─── Entries supplied ───
Definition sys_next (s : sys) (n : N) c (r : option sysval) t κ : sys :=
  Sys κ (upd_fn (thr s) n t) (upd_fn (parked s) n (match r with None => Some c | Some _ => None end)).

Inductive sys_step hl ha (s : sys) : sys → Prop :=
  | step_call n c r t κ :
      parked s n = None → callable hl ha (kst s) (thr s n) c →
      syscall_dispatch (thr s n) c (kst s) = Ret (r, t, κ) → sys_step hl ha s (sys_next s n c r t κ)
  | step_resume n c r t κ :
      parked s n = Some c → callable hl ha (kst s) (thr s n) c →
      syscall_restart_trampoline (thr s n) c (kst s) = Ret (r, t, κ) →
      sys_step hl ha s (sys_next s n c r t κ).

Definition sys_ok hl ha (s : sys) : Prop :=
  kinv hl ha (kst s) ∧ ∀ n, sct_restart (thr s n) = false.

Lemma callable_flags hl ha κ t b f a c :
  callable hl ha κ t c → callable hl ha κ (ScThread (sct_root t) b f a) c.
Proof. intros [H1 H2 H3]. split; [done|done|]. by destruct c. Qed.

Lemma sys_step_safe hl ha s s' :
  sys_step hl ha s s' → sys_ok hl ha s → sys_ok hl ha s' ∧ attenuated (kst s) (kst s').
Proof.
  assert (∀ t' n c r t κ, kinv hl ha (kst s) → callable hl ha (kst s) t' c → sct_restart t' = false →
    (∀ n, sct_restart (thr s n) = false) → syscall_run t' c (kst s) = Ret (r, t, κ) →
    sys_ok hl ha (sys_next s n c r t κ) ∧ attenuated (kst s) κ) as Hgen.
  { intros t' n c r t κ Hκ Hc Hf Hfs Hrun. pose proof (run_safe _ _ _ _ _ Hκ Hc Hf) as H.
    rewrite Hrun in H. destruct H as (E & Hk & Ha). split; [|done]. split; [done|].
    intros m. simpl. unfold upd_fn. by case_decide. }
  intros [n c r t κ _ Hc Hrun|n c r t κ _ Hc Hrun] [Hκ Hfs];
    (eapply Hgen; [done|by apply callable_flags, Hc| |done|exact Hrun]); [done|apply Hfs].
Qed.

Lemma sys_run_safe hl ha s s' :
  rtc (sys_step hl ha) s s' → sys_ok hl ha s → sys_ok hl ha s' ∧ attenuated (kst s) (kst s').
Proof.
  induction 1 as [s|s s1 s2 Hs _ IH]; [by split|]. intros Hok.
  destruct (sys_step_safe _ _ _ _ Hs Hok) as [Hok1 Ha1]. destruct (IH Hok1) as [Hok2 Ha2].
  split; [done|by etransitivity].
Qed.


(** ** A revocation, restarted until it is done *)

(** Re-entered until it answers; [fuel] is the number of re-entries allowed. *)
Fixpoint resume_until (fuel : nat) t c κ : res (sysval * sc_thread * kstate) :=
  '(r, t, κ) ← syscall_restart_trampoline t c κ;
  match r, fuel with
  | Some v, _ => Ret (v, t, κ)
  | None, S fuel => resume_until fuel t c κ
  | None, O => NoFuel
  end.

Definition call_alone (fuel : nat) t c κ : res (sysval * sc_thread * kstate) :=
  '(r, t, κ) ← syscall_dispatch t c κ;
  match r with
  | Some v => Ret (v, t, κ)
  | None => resume_until fuel t c κ
  end.

(** A teardown keeps or breaks a path, but never leads it elsewhere. *)
Lemma lookup_shrinks hl ha κ κ' depth : ∀ cur cptr g g' x,
  kinv hl ha κ' → kshrinks κ κ' → is_Some (objs κ' cur) →
  lookup_loop false depth cur cptr g 0 κ' = inr x → lookup_loop false depth cur cptr g' 0 κ = inr x.
Proof.
  induction depth as [|depth IH]; intros cur cptr g g' x Hκ Hs [k' Hk']; [done|]. cbn [lookup_loop].
  destruct (ks_objs _ _ Hs _ _ Hk') as (k & Hk & _ & Esc).
  assert (cn_slots κ' cur = cn_slots κ cur) as En by (unfold cn_slots; rewrite Hk', Hk; simpl; congruence).
  unfold slot_in_range, level_index. rewrite En. cbn [Z.eqb negb andb].
  destruct (negb _); [done|].
  destruct (object (mdb κ') (InNode cur _)) as [o|] eqn:Ho; [|done].
  rewrite (shrinks_object _ _ _ _ Hs Ho). destruct (_ =? 0); [done|].
  destruct (slot_object_live _ _ _ _ _ Hκ Ho) as (ko & Hko & _ & _).
  destruct (ks_objs _ _ Hs _ _ Hko) as (ko0 & Hko0 & Et & _).
  rewrite Hko, Hko0. cbn [fmap option_fmap option_map]. rewrite Et. case_bool_decide; [|done].
  apply IH; [done|done|by exists ko].
Qed.

Section revocation.
Context (hl ha : N → Z) (root : N) (p : Z).
Context (Hheld : 1 ≤ hl root ∧ 1 ≤ ha root) (Hp : cspace_only_cptr p = true).

Abbreviation slot_of κ := (cspace_lookup_slot (Some root) p κ).

Lemma slot_of_shrinks κ κ' x : kinv hl ha κ' → kshrinks κ κ' → slot_of κ' = inr x → slot_of κ = inr x.
Proof.
  intros Hκ Hs. unfold cspace_lookup_slot. destruct (_ =? _); [done|].
  eapply lookup_shrinks; [exact Hκ|done|]. destruct (kinv_live _ _ _ root Hκ) as [k Hk]; [lia|by exists k].
Qed.

(** One slice, through the dispatcher. *)
Record run_post (acc : Z) κ (r : option sysval) t κ' : Prop := RunPost {
  rn_inv  : kinv hl ha κ';
  rn_shr  : kshrinks κ κ';
  rn_thr  : cspace_root (sct_root t) = Some root ∧ sct_restart t = false;
  rn_res  : match slot_of κ with
            | inl e => r = Some (inl e) ∧ slot_of κ' = inl e
            | inr (cn, i) => ∃ n, 0 ≤ n ∧ sct_acc t = acc + n ∧
                Z.of_nat (occupied (mdb κ')) + n ≤ Z.of_nat (occupied (mdb κ)) ∧
                (kept_below hl ha κ (InNode cn i) → exact_revoke (InNode cn i) κ κ' n) ∧
                match r with
                | Some v => v = inr (acc + n) ∧ revoked_below κ (InNode cn i) κ'
                | None => n = IRIS_REVOKE_SLICE
                end
            end;
}.

Lemma run_slice t κ (acc := if sct_reentry t then sct_acc t else 0) :
  kinv hl ha κ → room hl ha κ → cspace_root (sct_root t) = Some root → sct_restart t = false →
  0 ≤ acc < 2 ^ 32 →
  returns (syscall_run t (CSPACE_REVOKE p) κ) (λ '(r, t', κ'), run_post acc κ r t' κ').
Proof.
  intros Hκ Hr Et Hf Hacc. unfold syscall_run. cbn [syscall_invoke]. apply returns_bind.
  eapply returns_mono; [apply (revoke_slice_spec hl ha κ t Hκ Hr); [rewrite Et; by left|done]|].
  intros [[r t'] κ'] [P1 P2 [P3 P3'] P4]. unfold revoke_slot in P4. rewrite Et, Hp in P4. cbn [negb] in P4.
  destruct (slot_of κ) as [e|[cn i]] eqn:El.
  { destruct P4 as (-> & -> & W). rewrite Hf. split; [done|done|done|]. rewrite El. split; [done|].
    by rewrite (shifted_lookup_slot _ _ _ _ W). }
  destruct P4 as (n & Hn & Hocc & Hex & Ha & Hres). fold acc in Ha.
  assert (sct_acc t' = acc + n) as Ha'.
  { rewrite Ha. apply u64_id. unfold IRIS_REVOKE_SLICE in Hn. lia. }
  rewrite Hf in Hres. destruct (sct_restart t') eqn:Ef; cbn [negb].
  - destruct Hres as [_ ->]. split; [done|done|by rewrite <-Et, <-P3|]. rewrite El.
    exists IRIS_REVOKE_SLICE. split_and!; [lia|done..].
  - destruct Hres as [-> Hb]. split; [done|done|by rewrite <-Et, <-P3|]. rewrite El.
    exists n. split_and!; [lia|done|done|done|by rewrite Ha'|done].
Qed.

(** What the whole call leaves. *)
Definition revoke_done_post (acc : Z) κ (v : sysval) κ' : Prop :=
  match v with
  | inr n => acc ≤ n ∧ Z.of_nat (occupied (mdb κ')) + (n - acc) ≤ Z.of_nat (occupied (mdb κ)) ∧
      ∃ cn i, slot_of κ = inr (cn, i) ∧ revoked_below κ (InNode cn i) κ' ∧
        (kept_below hl ha κ (InNode cn i) → exact_revoke (InNode cn i) κ κ' (n - acc))
  | inl e => slot_of κ' = inl e
  end.

Lemma revoked_below_before κ κ1 κ' cn i :
  kshrinks κ κ1 → kshrinks κ1 κ' → revoked_below κ1 (InNode cn i) κ' → revoked_below κ (InNode cn i) κ'.
Proof.
  intros Hs1 Hs' Hb Hr x Hd. destruct (object (mdb κ') x) as [o|] eqn:Ho; [exfalso|done].
  assert (object (mdb κ') x ≠ None) as Hne by (by rewrite Ho). apply Hne, Hb; [done|].
  apply (cs_desc _ _ (ks_cdt _ _ Hs1)); simpl.
  - by rewrite (shrinks_object _ _ _ _ Hs' Ho).
  - destruct (object (mdb κ') (InNode cn i)) as [y|] eqn:Hy; [|done]. by rewrite (shrinks_object _ _ _ _ Hs' Hy).
  - done.
Qed.

(** A slice that parked, then the rest. *)
Lemma revoke_done_step acc κ κ1 κ' cn i n v :
  slot_of κ = inr (cn, i) → kinv hl ha κ1 → kshrinks κ κ1 → kshrinks κ1 κ' → 0 ≤ n →
  Z.of_nat (occupied (mdb κ1)) + n ≤ Z.of_nat (occupied (mdb κ)) →
  (kept_below hl ha κ (InNode cn i) → exact_revoke (InNode cn i) κ κ1 n) →
  revoke_done_post (acc + n) κ1 v κ' → revoke_done_post acc κ v κ'.
Proof.
  intros El Hκ1 Hs1 Hs' Hn Hocc Hex. destruct v as [e|m]; [done|]. intros (H1 & H2 & cn' & i' & El1 & Hb & Hx).
  split; [lia|]. split; [lia|]. exists cn', i'. pose proof (slot_of_shrinks _ _ _ Hκ1 Hs1 El1) as El'.
  split; [done|]. split; [by eapply revoked_below_before|]. intros Hk. rewrite El in El'. injection El' as <- <-.
  specialize (Hex Hk). replace (m - acc) with (n + (m - (acc + n))) by lia.
  eapply exact_revoke_trans; [exact Hex|]. apply Hx. by eapply exact_kept.
Qed.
───
**Exercise objective**. The answer must be every line from the entries above that holds the string "exists".

**Task solution**.
  apply IH; [done|done|by exists ko].
  eapply lookup_shrinks; [exact Hκ|done|]. destruct (kinv_live _ _ _ root Hκ) as [k Hk]; [lia|by exists k].
    exists IRIS_REVOKE_SLICE. split_and!; [lia|done..].
    exists n. split_and!; [lia|done|done|done|by rewrite Ha'|done].
  split; [lia|]. split; [lia|]. exists cn', i'. pose proof (slot_of_shrinks _ _ _ Hκ1 Hs1 El1) as El'.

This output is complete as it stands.